La señora ministra de Educación, Ciencia y Deporte, la señora Mercedes Cabrera Calvo-Sotelo, aparece sonriente en la foto. Poco convencional ella, con una taza en la mano, se presupone que de café, un libro con aspecto de diccionario en el regazo, los pies desnudos - sí, sí desnudos-, sentada en un banco de una plaza pública y los zapatos depositados desaliñadamente sobre dicho banco. Lleva el cabello ensortijado, en una prueba evidente de la mala relación que sostiene con la peluquería, y marca unos bíceps considerables que concluyen en una muñeca adornada con pulseras multiculturales. Viste pantalones blancos impolutos con un halo, discreto eso sí, de sutil transparencia. La foto va acompañada de una entrevista que es de una obviedad absoluta y la señora ministra narra por enésima vez lo que le dijo su señor tío, don Leopoldo Calvo-Sotelo, quien fue presidente del Gobierno de España, mientras tocaba un piano blanco, refiriéndose a ella: "Es una progre", amén de ello nos enteramos de que tiene 54 años, casi mi misma edad, dos hijos, como yo, que le gusta la ópera, a mí menos, que no come mucho, yo tampoco, pero sí bien, y que cocina para los amigos, yo no tengo ni idea.

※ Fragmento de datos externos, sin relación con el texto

(** * coffee_proxy_reverse: a shallow embedding of [main.go]

    The reverse proxy keeps three pieces of global state: the settings read
    from [system.conf], the routing table [proxyMap] (request host to
    forwarding handler) and the per-client limiter registry [rateLimiter].
    Every request runs through the handler chain built in [main]:
    rate limiting, IP filtering, body-size capping, dispatch.

    Go maps are modelled as [gmap]s, pointers to limiters as addresses into
    a heap, handlers as state-passing functions, and the worker channel as
    a small transition system. *)

From Stdlib Require Import ZArith String Ascii List Lia.
From stdpp Require Import base option list gmap strings fin_maps.

Local Open Scope string_scope.

(** ** The Go standard library, as far as [main.go] calls it *)

Module strings.

(** [strings.IndexByte]: position of the first [c] in [s]. *)
Fixpoint IndexByte (s : string) (c : ascii) : option nat :=
  match s with
  | EmptyString => None
  | String a s' => if Ascii.eqb a c then Some 0 else S <$> IndexByte s' c
  end.

(** [strings.LastIndexByte]: position of the last [c] in [s]. *)
Fixpoint LastIndexByte (s : string) (c : ascii) : option nat :=
  match s with
  | EmptyString => None
  | String a s' =>
      match LastIndexByte s' c with
      | Some i => Some (S i)
      | None => if Ascii.eqb a c then Some 0 else None
      end
  end.

(** The slice expression [s[i:j]]. *)
Definition slice (s : string) (i j : nat) : string := substring i (j - i) s.

(** The slice expression [s[i:]]. *)
Definition slice_from (s : string) (i : nat) : string :=
  substring i (String.length s - i) s.

(** [strings.HasSuffix]. *)
Definition HasSuffix (s suffix : string) : bool :=
  (String.length suffix <=? String.length s)%nat &&
  String.eqb (slice_from s (String.length s - String.length suffix)) suffix.

(** [strings.TrimSuffix]. *)
Definition TrimSuffix (s suffix : string) : string :=
  if HasSuffix s suffix
  then slice s 0 (String.length s - String.length suffix)
  else s.

(** [strings.Split] for a separator of one byte, the only way the source
    calls it.  A string without the separator, the empty string included,
    gives a list of one element. *)
Fixpoint Split (s : string) (sep : ascii) : list string :=
  match s with
  | EmptyString => [EmptyString]
  | String a s' =>
      if Ascii.eqb a sep then EmptyString :: Split s' sep
      else match Split s' sep with
           | [] => [String a EmptyString]
           | h :: t => String a h :: t
           end
  end.

End strings.

Module filepath.

(** [filepath.Ext]: the suffix of the last path element that starts at its
    final dot; empty when that element has no dot. *)
Definition Ext (path : string) : string :=
  match strings.LastIndexByte path "." with
  | None => ""
  | Some i =>
      let ext := strings.slice_from path i in
      match strings.IndexByte ext "/" with
      | Some _ => ""
      | None => ext
      end
  end.

(** [filepath.Join] of a directory and a file name, without the lexical
    [Clean] pass: cleaning does not change which file a path names. *)
Definition Join (dir name : string) : string := dir +:+ "/" +:+ name.

End filepath.

Module net.

(** [net.SplitHostPort]: splits ["host:port"], ["[host]:port"] into host and
    port; [None] stands for the returned [*AddrError]. *)
Definition SplitHostPort (hostport : string) : option (string * string) :=
  match strings.LastIndexByte hostport ":" with
  | None => None (* missing port in address *)
  | Some i =>
      let bracketed :=
        match hostport with
        | String "[" _ => true
        | _ => false
        end in
      let parsed : option (string * nat * nat) :=
        if bracketed then
          match strings.IndexByte hostport "]" with
          | None => None (* missing ']' in address *)
          | Some end_ =>
              if (end_ + 1 =? String.length hostport)%nat then None
              else if (end_ + 1 =? i)%nat
                   then Some (strings.slice hostport 1 end_, 1, end_ + 1)
                   else None
          end
        else
          let host := strings.slice hostport 0 i in
          match strings.IndexByte host ":" with
          | Some _ => None (* too many colons in address *)
          | None => Some (host, 0, 0)
          end in
      match parsed with
      | None => None
      | Some (host, j, k) =>
          match strings.IndexByte (strings.slice_from hostport j) "[" with
          | Some _ => None (* unexpected '[' in address *)
          | None =>
              match strings.IndexByte (strings.slice_from hostport k) "]" with
              | Some _ => None (* unexpected ']' in address *)
              | None => Some (host, strings.slice_from hostport (i + 1))
              end
          end
      end
  end.

End net.

Module url.

(** [url.URL], with the fields a forwarded request's target is made of. *)
Record URL := mkURL {
  Scheme : string;
  Host : string;
  Path : string;
  RawQuery : string
}.

(** The assignment [u.Scheme = scheme]. *)
Definition with_Scheme (u : URL) (scheme : string) : URL :=
  {| Scheme := scheme; Host := Host u; Path := Path u; RawQuery := RawQuery u |}.

(** The assignment [u.Host = host]. *)
Definition with_Host (u : URL) (host : string) : URL :=
  {| Scheme := Scheme u; Host := host; Path := Path u; RawQuery := RawQuery u |}.

End url.

Module http.

(** A request body: the connection's reader, possibly wrapped by
    [http.MaxBytesReader]. *)
Inductive Reader :=
| Body_of (content : string)
| MaxBytesReader (r : Reader) (n : Z).

(** [http.Request], with the fields the handlers and the director touch. *)
Record Request := mkRequest {
  Host : string;
  RemoteAddr : string;
  URL : url.URL;
  Header : list (string * list string);
  Body : Reader
}.

(** The assignment [r.URL = u]. *)
Definition with_URL (r : Request) (u : url.URL) : Request :=
  {| Host := Host r; RemoteAddr := RemoteAddr r; URL := u;
     Header := Header r; Body := Body r |}.

(** The assignment [r.Body = body]. *)
Definition with_Body (r : Request) (body : Reader) : Request :=
  {| Host := Host r; RemoteAddr := RemoteAddr r; URL := URL r;
     Header := Header r; Body := body |}.

Definition StatusForbidden : Z := 403%Z.
Definition StatusUnauthorized : Z := 401%Z.
Definition StatusNotFound : Z := 404%Z.
Definition StatusTooManyRequests : Z := 429%Z.
Definition StatusInternalServerError : Z := 500%Z.

End http.

Module ini.

(** A loaded configuration file of [gopkg.in/ini.v1], seen through the
    accessors [main.go] uses on [cfg.Section(s).Key(k)]: [String] gives the
    empty string for a key that is missing, [Int], [Int64] and [Bool] fail
    ([None]) on a value that does not parse. *)
Record File := mkFile {
  KeyString : string -> string -> string;
  KeyInt : string -> string -> option Z;
  KeyInt64 : string -> string -> option Z;
  KeyBool : string -> string -> option bool
}.

Definition MustInt (cfg : File) (s k : string) (d : Z) : Z :=
  default d (KeyInt cfg s k).
Definition MustInt64 (cfg : File) (s k : string) (d : Z) : Z :=
  default d (KeyInt64 cfg s k).
Definition MustBool (cfg : File) (s k : string) (d : bool) : bool :=
  default d (KeyBool cfg s k).

End ini.

Module rate.

Local Open Scope Z_scope.

(** Time in nanoseconds, as [time.Time] counts it. *)
Definition Time := Z.

(** One token, in the unit the bucket counts in: the bucket holds billionths
    of a token, so that a refill over whole nanoseconds at a whole number of
    tokens per second is exact. *)
Definition token : Z := 1000000000.

(** Modelled from the spec: the token bucket of [golang.org/x/time/rate],
    which is not part of the repository.  Its state is "capacity = burst
    limit, refill rate = requests-per-second, current tokens, last-refill
    timestamp". *)
Record Limiter := mkLimiter {
  limit : Z;
  burst : Z;
  tokens : Z;
  last : Time
}.

(** Modelled from the spec: [rate.NewLimiter] is missing from the sources;
    "a client bucket starts full (burst_limit tokens)". *)
Definition NewLimiter (r : Z) (b : Z) : Limiter :=
  {| limit := r; burst := b; tokens := b * token; last := 0 |}.

(** Modelled from the spec: the refill is missing from the sources; "refill
    continuously at configured requests-per-second (fractional accumulation,
    not just integer ticks)", never past the capacity.  The result is the
    bucket's content at [now]. *)
Definition advance (lim : Limiter) (now : Time) : Z :=
  Z.min (burst lim * token) (tokens lim + Z.max 0 (now - last lim) * limit lim).

(** Modelled from the spec: [Limiter.Allow] is missing from the sources;
    it "attempts to consume one token; returns false if the bucket is
    empty", and "a denied attempt does not consume a token". *)
Definition Allow (lim : Limiter) (now : Time) : bool * Limiter :=
  let available := advance lim now in
  if token <=? available
  then (true, {| limit := limit lim; burst := burst lim;
                 tokens := available - token; last := now |})
  else (false, lim).

End rate.

(** ** The program's data *)

Record RateLimitingConfig := {
  RequestsPerSecond : Z;
  BurstLimit : Z
}.

Record TimeoutsConfig := {
  ReadTimeout : Z;
  WriteTimeout : Z;
  IdleTimeout : Z
}.

Record RequestLimitsConfig := {
  MaxRequestSize : Z
}.

Record SSLConfig := {
  Enabled : bool;
  CertFile : string;
  KeyFile : string
}.

Record IPList := {
  IPs : list string
}.

(** [type Config struct]. *)
Record Config := {
  RateLimiting : RateLimitingConfig;
  Timeouts : TimeoutsConfig;
  RequestLimits : RequestLimitsConfig;
  SSL : SSLConfig;
  Whitelist : IPList;
  Blacklist : IPList
}.

(** [httputil.ReverseProxy], of which the source sets the [Director] only.
    The director rewrites the outbound request in place; [None] is the panic
    of a nil pointer dereference. *)
Record ReverseProxy := {
  Director : http.Request -> option http.Request
}.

Pero la señora ministra, con las distancias de formar parte de una familia de recio abolengo como los Calvo-Sotelo, y un servidor de ustedes somos colegas, mal que nos pese. Ambos somos dos progres, dos frutos tardíos pero frutos al fin y al cabo del mayo del 68. Y ahí es donde me duele, porque la señora ministra, a la pregunta - insidiosa sin duda- de la periodista de: "¿Usted cómo anda de gimnasia?", responde resuelta diciendo: "Estupendamente. Tengo la suerte de ser muy flexible. Aunque últimamente hago más yoga que otra cosa. Muy recomendable. Yo incluso lo pondría obligatorio". La afirmación de la señora ministra es sensacional, porque coincide plenamente con la idea de la Conferencia Episcopal Española, y ya que la religión es una cosa estupenda para ellos, qué mejor que el resto de la humanidad goce de sus innumerables beneficios - generosos que son ellos-, así que nada mejor que la religión, y católica por más señas, sea una asignatura obligatoria.
A mí me sabe mal por la ministra, ¡qué quieren que les diga!, porque yo creo que los señores obispos ya se condenan ellos mismos solitos diciendo como dice monseñor Ricardo Blázquez, presidente de la Conferencia Episcopal Española, eso de que "la sociedad española está moribunda", y hombre, uno de los peligros de anunciar cada dos por tres el fin del mundo es que te coja de por medio la historia y sea verdad. Así que menos mentar la bicha y más trabajar por el eterno descanso de nuestras almas, que es para lo que ponemos la cruz en la casilla y no para que nos den, día sí, día también, el santo peñazo.
Yo lo que quiero es cenar con la ministra, salvadas las distancias con lo de Calvo-Sotelo, que impone su cosa y respeto, cenar con los pies desnudos sobre un suelo de mosaico, con manteles a cuadros rojos y blancos, un vino joven que ya pondría yo, y cuando estuviéramos rebañando los platos, mojando pan en la salsa, le diría al oído de la señora ministra: "Mira, Mercedes, mona, me gustas mucho, pero, reinona mía, obligar, lo que se dice obligar, ni a yoga ni a misa, ¿vale, cariño? ¿Quieres un poco más de vino?". Una fantasía erótica la puede tener cualquiera.